Data on 466 patients with primary FSGS with proteinuria were analyzed from five independent cohorts. The researchers categorized Proteinuria by months 1, 4, and 8 after study baseline using conventional definitions of complete (< 0.3 g/g), and partial remission (< 3.5 g/g and 50% reduction in proteinuria). They used receiver operating curves to assess novel remission definitions, and Kaplan–Meier methods were used to estimate the associations of proteinuria with progression to ESRD or a reduction in kidney function.


The findings showed that conventional partial remission was not associated with kidney survival. However, a novel definition of partial remission (40% proteinuria reduction and proteinuria < 1.5 g/g) on the basis of receiver operating curve analyses of 89 patients was identified (Sensitivity = 0.70; Specificity = 0.77), was associated with better prognosis (13 out of 71 progressed; 8.5 per 100 patient-years). Also, complete remission was correlated with better prognosis (6 out of 41 patients progressed to kidney failure; 6.6 per 100 patient-years), compared with those with no response (51 out of 116 progressed; 20.1 per 100 patient-years).
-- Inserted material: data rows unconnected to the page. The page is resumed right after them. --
Record wait_state := mkWait {
  list_of : pending_state;
  infos : gmap Z (list item);
  next_info : nat → nat;                  (** the next condition to test, by thread *)
  seen : world
}.

(** The world changes, an operation is appended, a polling task starts, or a thread
    makes its next access. *)
Inductive wait_label :=
  | WWorld (w : world)
  | WAppend (i : nat) (op prom task : Z) (items : list item)
  | WStart (i : nat)
  | WStep (i : nat).

Definition go (l : pending_label) (s : wait_state) : res wait_state :=
  l ← pending_lstep l (list_of s); Ok (mkWait l (infos s) (next_info s) (seen s)).

Definition finish_test (i : nat) (any_complete : bool) (s : wait_state) : res wait_state :=
  s ← go (Step i any_complete) s;
  Ok (mkWait (list_of s) (infos s) (<[i := 0%nat]> (next_info s)) (seen s)).

(** The loop over the conditions ends at the first that is true; the conditions are
    freed with the operation.

    src/modules/openshmem/src/hclib_openshmem.cpp:758-878 (poll_on_waits) *)
Definition poll_on_waits_step (i : nat) (s : wait_state) : res wait_state :=
  match threads (list_of s) i with
  | PTest _ op _ _ =>
      items ← deref (infos s !! op);
      match items !! next_info s i with
      | None => finish_test i false s
      | Some x =>
          complete ← test (seen s) x;
          if (complete : bool) then finish_test i true s
          else Ok (mkWait (list_of s) (infos s) (<[i := S (next_info s i)]> (next_info s)) (seen s))
      end
  | PComplete _ op _ _ =>
      s ← go (Step i false) s;
      Ok (mkWait (list_of s) (delete op (infos s)) (next_info s) (seen s))
  | _ => go (Step i false) s
  end.

(** src/modules/openshmem/src/hclib_openshmem.cpp:901-922 (enqueue_wait_set) *)
Definition enqueue_wait_set (i : nat) (op prom task : Z) (items : list item) (s : wait_state) : res wait_state :=
  s ← go (Append i op prom task) s;
  Ok (mkWait (list_of s) (<[op := items]> (infos s)) (next_info s) (seen s)).

Definition wait_lstep (l : wait_label) (s : wait_state) : res wait_state :=
  match l with
  | WWorld w => Ok (mkWait (list_of s) (infos s) (next_info s) w)
  | WAppend i op prom task items => enqueue_wait_set i op prom task items s
  | WStart i => go (StartPoll i) s
  | WStep i => poll_on_waits_step i s
  end.

Fixpoint wait_run (ls : list wait_label) (s : wait_state) : res wait_state :=
  match ls with
  | [] => Ok s
  | l :: ls => s' ← wait_lstep l s; wait_run ls s'
  end.

(** Nobody waits. *)
Definition no_waits (w : world) : wait_state := mkWait pending ∅ (λ _, 0%nat) w.

(** What is done for an operation was asked for, and since then one of its
    conditions was seen to be true. *)
Definition fired (w0 : world) (ls : list wait_label) (a : Z * Z) : Prop :=
  ∃ ls0 i op items ls1 ls2 s x,
    ls = (ls0 ++ WAppend i op a.1 a.2 items :: ls1) ++ ls2 ∧
    wait_run (ls0 ++ WAppend i op a.1 a.2 items :: ls1) (no_waits w0) = Ok s ∧
    x ∈ items ∧ test (seen s) x = Ok true.

(** ** Lemmas *)

(** The operation whose test has succeeded. *)
Definition past_test (x : ppc) : option Z :=
  match x with
  | PUnlink _ op _ _ | PFix _ op _ _ | PComplete _ op _ _ => Some op
  | _ => None
  end.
Conventional partial remission at month 8, but not month 4, was also associated with better response (19 out of 85 patients progressed; risk = 10.4 per 100 patient-years), the researchers noted.


“We describe the development of a novel FSGS proteinuria reduction metric derived from a large, clinically representative, pooled cohort of patients with primary FSGS that correlated with kidney survival,” the researchers wrote. “Adoption of this metric for use in clinical practice may enable nephrologists to assess the response to treatment and prognosis of individual patients more accurately.”


They added that, “If approved by regulatory agencies upon further validation, then incorporation of the end point into the study design and statistical plan may enable more efficient completion of randomized clinical trials designed to test novel therapies for patients with FSGS.”